I've spent most of this week looking for a life in France. I have a French boyfriend whom with I want to spend my future with but France is making it really hard. On most days you will find me waxing lyrical about French food, I love it all: the pomme frites, the bouillabaisse, the bleu cheese, and the pain au chocolat, I love the Socialism, the healthcare, the museums in Paris, the movies, the french speaking, the PACS, the intellectualism, the small cars even the quirks are lovable, but it is impossible to move to France without being French, and it is impossible to be a teacher in France without being French.

I love teaching, I love reading about it, I love doing it, I love thinking about it, I love the hours, I love the kids, I love the teaching community, I love the problems in the educational system because it makes you want to fight for change, I love it all. I want to teach new teachers what I've learned I want to help shape them into teachers of tomorrow and encourage the same passion I have for it in them, and if they don't have it I have no problem telling them to find another job because I only want students to have teachers who want to be there, who love to be there.

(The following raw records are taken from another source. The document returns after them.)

(** X3: the steps of any run, also of one that fails, are an initial
    segment of the full sequence. *)
Theorem steps_form_an_initial_segment w :
  exists n,
    steps (transcript w) `prefix_of`
      [StepInspect; StepUpload; StepUpload; StepTrain Estimator; StepTrain XGBoost;
       StepDeploy] ++ repeat StepRequest n ++ [StepTeardown]
    /\ (forall rows, rows ∈ files_read (transcript w) -> length rows = n).
Proof.
  destruct (run_follows w) as [a Ha]. pose proof (proj1 Ha) as Hc.
  exists (length (a_rows a)). split.
  - rewrite <- (steps_script (configured_region w) a Hc). apply follows_seen, Ha.
  - intros rows Hrows. now rewrite (rows_of_the_run a w rows Ha Hrows).
Qed.

(** ** Deletion *)

Lemma traffic_no_delete p rows : forall responses,
  Forall (fun x => is_delete (ev x) = false) (traffic p rows responses).
Proof.
  induction rows as [|row rows IH]; intros [|response responses]; cbn [traffic];
    repeat constructor. apply IH.
Qed.

Lemma no_delete_before_cleanup region a :
  Forall (fun x => is_delete (ev x) = false) (script_head region a ++ script_loop a).
Proof.
  apply Forall_app. split; [|apply traffic_no_delete].
  unfold script_head, bucket_lines. destruct (a_bucket a); repeat constructor.
Qed.

Lemma script_delete_last region a (pre : list entry) x (post : list entry) :
  script region a = pre ++ x :: post -> is_delete (ev x) = true -> post = [].
Proof.
  intros Hs Hx. unfold script, script_cleanup in Hs. rewrite app_assoc in Hs.
  apply snoc_split in Hs as [(-> & _)|(post' & _ & Hs)]; [reflexivity|].
  exfalso.
  pose proof (no_delete_before_cleanup region a) as Hall.
  rewrite Hs in Hall. apply Forall_app in Hall as [_ Hall].
  apply Forall_cons in Hall as [Hall _]. congruence.
Qed.

(** X4: nothing cleans up after a failure: in a run that fails no
    endpoint is deleted; a deletion in its transcript is the very call that
    failed, and its last line.  An endpoint deployed before the failure is
    not deleted by the run. *)
Theorem failed_run_deletes_no_endpoint w e s name o :
  result w = Raise e ->
  Entry (delete_endpoint s name) o ∈ transcript w ->
  o = Raise e
  /\ exists pre : list entry, transcript w = pre ++ [Entry (delete_endpoint s name) o].
Proof.
  intros Hfail Hin.
  destruct (run_cases w) as (a & [Hc _] & [(Hr & Ht)|[(e' & pre & c & o' & post & Hr & Ht & Hs & _)
                                                 |[(identity & Hr & Ht & Hid)
                                                  |(e' & i & op & _ & Hfault & _ & Ht)]]]).
  4:{ exfalso. destruct (fault_point_before_cleanup _ _ _ _ Hc Hfault) as (_ & Hcut & _).
      rewrite Ht, Hcut in Hin. apply elem_of_firstn in Hin.
      pose proof (no_delete_before_cleanup (configured_region w) a) as Hall.
      rewrite Forall_forall in Hall. apply Hall in Hin. discriminate Hin. }
  - congruence.
  - assert (e' = e) as -> by congruence.
    rewrite Ht in Hin |- *. apply elem_of_app in Hin as [Hin|Hin].
    + exfalso. apply list_elem_of_split in Hin as (l1 & l2 & ->).
      rewrite <- app_assoc in Hs. cbn in Hs.
      apply script_delete_last in Hs; [|reflexivity].
      destruct l2; discriminate Hs.
    + apply list_elem_of_singleton in Hin. split; [|exists pre; now rewrite Hin].
      apply (f_equal raised) in Hin. unfold raised in Hin. cbn in Hin.
      destruct o as [[]|e0]; [discriminate Hin|congruence].
  - exfalso. rewrite Ht, firstn_5_script in Hin.
    apply elem_of_app in Hin as [Hin|Hin]; [which_one Hin|].
    apply list_elem_of_singleton in Hin. discriminate Hin.
Qed.

Lemma failed_run_deletes_no_endpoint_witness :
  let gone := Entry (delete_endpoint (SageMakerSession "eu-west-1")
                       "demo-xgboost-customer-churn-2020-07-04-09-30-05")
                    (Raise (ClientError "ThrottlingException")) in
  @Raise unit (ClientError "ThrottlingException") = Raise (ClientError "ThrottlingException")
  /\ exists pre : list entry, transcript teardown_fails_world = pre ++ [gone].
Proof.
  apply (failed_run_deletes_no_endpoint teardown_fails_world
           (ClientError "ThrottlingException")).
  - vm_compute. reflexivity.
  - apply (list_elem_of_lookup_2 _ 29). vm_compute. reflexivity.
Defined.

(** ** The predictor *)

Lemma serving_traffic p rows : forall responses,
  length responses = length rows ->
  serving (traffic p rows responses) = repeat (Through p) (length rows).
Proof.
  induction rows as [|row rows IH]; intros [|response responses] Hlen;
    try discriminate; [reflexivity|].
  cbn. f_equal. apply IH. now injection Hlen.
Qed.

Lemma serving_script region a :
  coherent a ->
  serving (script region a)
  = Serving (algorithm_estimator region (a_role a) (a_image a)
               (bucket_name region (a_account a)))
            1 "ml.m5.large" (endpoint_name_at (a_now a))
    :: repeat (Through (csv_predictor (endpoint_name_at (a_now a)))) (length (a_rows a)).
Proof.
  intros (_ & Hlen & _). unfold serving. script_view.
  rewrite (serving_traffic _ _ _ Hlen).
  destruct (a_bucket a); cbn; now rewrite app_nil_r.
Qed.

Lemma serving_stable : stable serving_event_of.
Proof.
  split.
  - intros c o e. destruct c; cbn; auto.
  - reflexivity.
Qed.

I have researched every possible avenue I can imagine to try and find acceptance as a teacher in France, I have considered getting a few extra English credits so I can teach English instead of art, I have considered getting my PhD in France so I can teach university, I have considered going back to school for art therapy in France, I have considered international schools, public schools and I have found that no matter how I approach it, the answer is always the same, you can't teach in France if you're not French. The only teaching post I could find was an assistantship teaching position that makes me sad for me, it allows you to be an English teaching assistant in wherever the government decides they want you, and you get paid just a bit less than what it would cost for you to live without eating or going to a movie for the 7 months of your contract. On the bright side, I am a shoe in for this position, my life for the last 9 years basically ticks all the necessary requirement boxes twice- experience living abroad, check, experience traveling abroad, check, French language proficiency, check, teaching experience, check. So, sure, I can be some French woman who barely speaks English helper.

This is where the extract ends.